S+B: After all the work you’ve done in this area, are you an optimist or a pessimist about the ability of leaders to create organizations that are effective, provide positive work experiences, and enrich their employees?
Taking on this challenge of organizational friction started with pessimism, but over the years, Huggy and I have kept finding more and more people who actually find business solutions to make things better. And so, even though I’m not a naturally optimistic person, I’m becoming more and more optimistic.
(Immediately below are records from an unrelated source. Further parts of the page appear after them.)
Lemma length_le4 l : length (flat_map (to_le_bytes 4) l) = (4 * length l)%nat.
Proof. induction l as [|x l IH]; [done|]. cbn [flat_map length]. rewrite length_app, length_to_le_bytes, IH. lia. Qed.

Lemma read_subs (a : bytes) l :
  Forall is_u32 l -> map (fun k => u32_at (a ++ flat_map (to_le_bytes 4) l) (length a + 4 * k)) (seq 0 (length l)) = l.
Proof.
  intros H. revert a. induction H as [|x l Hx _ IH]; intros a; [done|]. cbn [length seq map flat_map]. f_equal.
  - unfold u32_at. rewrite Nat.mul_0_r, Nat.add_0_r. rewrite slice_mid by (rewrite ?length_app, ?length_to_le_bytes; lia).
    unfold is_u32 in Hx. by rewrite from_to_le_bytes by (cbn; lia).
  - rewrite <- seq_shift, map_map. specialize (IH (a ++ to_le_bytes 4 x)). rewrite <- IH at 2. apply map_ext_in. intros k _.
    rewrite <- app_assoc, length_app, length_to_le_bytes. f_equal. lia.
Qed.

Lemma parse_sid_encoded tl dom r :
  wf_sid dom -> is_u32 r -> find_tl TL_KERBER_SID tl = Some (encode_sid_tl dom r) -> parse_sid_tl tl = Ok (Some dom, r).
Proof.
  intros (Ha & Hn & Hs) Hr E. unfold parse_sid_tl. rewrite E. cbn [contents encode_sid_tl]. clear E.
  unfold try_from_or. rewrite (proj2 (Z.ltb_lt (Z.of_nat (length (sub_authority dom))) _)) by lia.
  assert (u8z (z8 (Z.of_nat (length (sub_authority dom)))) = Z.of_nat (length (sub_authority dom))) as Eb.
  { rewrite byte.unsigned_of_Z. unfold byte.wrap. by rewrite Z.mod_small by lia. }
  destruct dom as [rv au sub]. cbn [revision identifier_authority sub_authority] in *.
  set (c := [x01] ++ to_le_bytes 4 r ++ [rv] ++ [z8 (Z.of_nat (length sub))] ++ au ++ flat_map (to_le_bytes 4) sub).
  assert (length c = 13 + 4 * length sub)%nat as Hl.
  { unfold c. rewrite !length_app, length_to_le_bytes, length_le4, Ha. cbn. lia. }
  assert (c !! 0%nat = Some x01) as E0 by done. rewrite E0, bool_decide_true by done. cbn [negb]. rewrite orb_false_r.
  assert (nth 5 c x00 = rv) as E5 by done. assert (nth 6 c x00 = z8 (Z.of_nat (length sub))) as E6 by done.
  rewrite E5, E6, Eb, Nat2Z.id. unfold blen. rewrite Hl. rewrite (proj2 (Z.ltb_ge _ _)) by lia. rewrite (proj2 (Z.ltb_ge _ _)) by lia.
  do 3 f_equal; [f_equal|].
  - unfold c. rewrite !app_assoc. rewrite <- (app_assoc _ au). apply slice_mid; rewrite ?length_app, ?length_to_le_bytes, ?Ha; done.
  - unfold c. rewrite !app_assoc. set (a := (((([x01] ++ to_le_bytes 4 r) ++ [rv]) ++ [z8 (Z.of_nat (length sub))]) ++ au)).
    assert (length a = 13%nat) as <- by (unfold a; rewrite !length_app, length_to_le_bytes, Ha; done). by apply read_subs.
  - unfold u32_at, c. rewrite slice_mid by (by rewrite ?length_app, ?length_to_le_bytes).
    unfold is_u32 in Hr. by rewrite from_to_le_bytes by (cbn; lia).
Qed.

(** Attributes that can be kept: named, without NULs. *)
Definition wf_attr (a : Name.ustr * Name.ustr) : Prop :=
  a.1 <> [] /\ scalar a.1 /\ scalar a.2 /\ ~ In 0 a.1 /\ ~ In 0 a.2.

Lemma as_bytes_nil s : Utf8.as_bytes s = [] -> s = [].
Proof.
  destruct s as [|c s]; [done|]. intros H. exfalso. unfold Utf8.as_bytes in H. cbn [flat_map] in H. apply app_nil in H as [H _].
  revert H. unfold Utf8.encode_char. repeat case_match; discriminate.
Qed.

Lemma attr_pairs_encoded l : Forall wf_attr l -> attr_pairs (split x00 (encode_string_attrs l)) = l.
Proof.
  induction 1 as [|[k v] l (Hne & Hk & Hv & Nk & Nv) _ IH]; [done|]. cbn [fst snd] in *. unfold encode_string_attrs in *. cbn [flat_map].
  rewrite <- !app_assoc. cbn [app]. rewrite split_one by (intros ?; by apply Nk, Utf8.as_bytes_nul).
  rewrite split_one by (intros ?; by apply Nv, Utf8.as_bytes_nul). cbn [attr_pairs].
  rewrite bool_decide_false by (intros ?%as_bytes_nil; done). rewrite !Utf8.lossy_chars_as_bytes by done. cbn [app] in *. by rewrite IH.
Qed.

Lemma attrs_of_type tl : attrs_from_tl tl = flat_map (fun t => attr_pairs (split x00 (contents t))) (of_type TL_STRING_ATTRS tl).
Proof.
  unfold attrs_from_tl. induction tl as [|x tl IH]; [done|]. cbn [flat_map]. rewrite of_type_cons, IH.
  by destruct (ty x =? TL_STRING_ATTRS).
Qed.

Lemma mkvno_of_type tl tl' : of_type TL_MKVNO tl = of_type TL_MKVNO tl' -> mkvno_from_tl tl = mkvno_from_tl tl'.
Proof. intros H. unfold mkvno_from_tl. by rewrite !find_of_type, H. Qed.

Section Kept.
Context {Prim : Primitives} {Laws : PrimitiveLaws}.
Context (rnd : nat -> option bytes * option bytes) (mkey : Key.ProtocolKey).
Context (Hrnd : History.rng_works rnd) (Hmkey : Ops.key_usable mkey 0).

(** ** Keys *)

Definition kept_key (k : KeyEntry) : Prop :=
  Key.wf (key k) /\ Key.etype (key k) = ke_etype k /\
  match salt_type k, kdb_salt k with Some _, Some _ => True | None, None => True | _, _ => False end.

Definition kept_old_key (k : KeyEntry) : Prop :=
  Key.wf (key k) /\ Key.etype (key k) = ke_etype k /\ salt_type k = None /\ kdb_salt k = None /\ is_u32 (kvno k).

Lemma wrapped i k :
  Key.wf (key k) -> exists enc, wrap rnd i mkey k = Ok enc /\ Ops.kdb_decrypt_key mkey enc = Ok (Key.as_bytes (key k)) /\
    (length enc <= 98)%nat.
Proof.
  intros W. destruct (Hrnd i) as (c & c8 & E & Hc & Hc8). unfold wrap. rewrite E. cbn [fst snd].
  assert (length (Key.as_bytes (key k)) <= 32)%nat as Hl.
  { unfold Key.wf in W. rewrite W. destruct (Key.etype (key k)); cbn; lia. }
  destruct (Ops.kdb_wrap_unwrap mkey c c8 (Key.as_bytes (key k)) Hmkey Hc Hc8) as (blob & Eb & Hd); [unfold blen; lia|].
  exists blob. rewrite Eb. split; [done|]. split; [done|]. apply Ops.kdb_wrap_length in Eb; [lia|done..].
Qed.

Lemma keys_read i ks : Forall kept_key ks -> exists ds, dump_keys rnd i mkey ks = Ok ds /\ keys_of mkey ds = Ok ks.
Proof.
  intros H. revert i. induction H as [|k ks (W & E & Hs) _ IH]; intros i; [by exists []|]. cbn [dump_keys].
  destruct (wrapped i k W) as (enc & -> & Hd & _). destruct (IH (S i)) as (ds & -> & Hks). eexists. split; [done|].
  cbn [keys_of]. unfold key_of. destruct k as [e kk v st sb]. cbn [salt_type kdb_salt ke_etype key kvno] in *.
  destruct st as [t|], sb as [b|]; try done; cbn [slots sl_ty sl_contents dk_ver dk_kvno]; rewrite EType.known_to_iana; cbn [crypto map_err];
    rewrite Hd; cbn [crypto map_err]; rewrite <- E, Key.from_bytes_of_key by done; cbn [crypto map_err]; by rewrite Hks.
Qed.

Lemma hist_key_local : local (decode_hist_key mkey).
Proof.
  intros b a r. unfold decode_hist_key. destruct (Nat.ltb_spec (length b) 10) as [|H10]; [done|].
  destruct (Nat.ltb_spec (length (drop 10 b)) (Z.to_nat (from_be_bytes (slice b 8 10)))) as [|Hln]; [done|].
  destruct (crypto (EType.known _)) as [et|] eqn:E1; [|done]. destruct (crypto (Ops.kdb_decrypt_key _ _)) as [raw|] eqn:E2; [|done].
  destruct (crypto (Key.from_bytes _ _)) as [k|] eqn:E3; [|done]. intros [= <- <-].
  rewrite !length_drop in *. split; [lia|]. intros x. rewrite length_app, (proj2 (Nat.ltb_ge _ _)) by lia.
  rewrite (Journal.slice_app_l b x 4 8), (Journal.slice_app_l b x 8 10), (take_app_le b x 4), (drop_app_le b x 10) by lia.
  rewrite length_app, length_drop, (proj2 (Nat.ltb_ge _ _)) by lia.
  rewrite take_app_le, drop_app_le by (rewrite length_drop; lia). by rewrite E1, E2, E3.
Qed.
A quick example: I did some work with one of my former students, who was a research assistant on this entire project, and who now works at [software company] Asana and runs something called the Work Innovation Lab there. We came up with an intervention for 60 Asana employees in which they evaluated each standing meeting they had in terms of how important it was and how much work it was. And they identified a bunch of meetings that weren’t very important but were a lot of work, and we worked with them to get rid of some and to make others shorter.

Because of this, the average employee saved about four hours a month. That’s a subtraction mindset—but it’s also the optimistic mindset, that these employees weren’t just victims of the meetings they were part of. They could actually do something to make their lives better. And I don’t know about you, but getting back four hours a month, that sounds pretty good to me.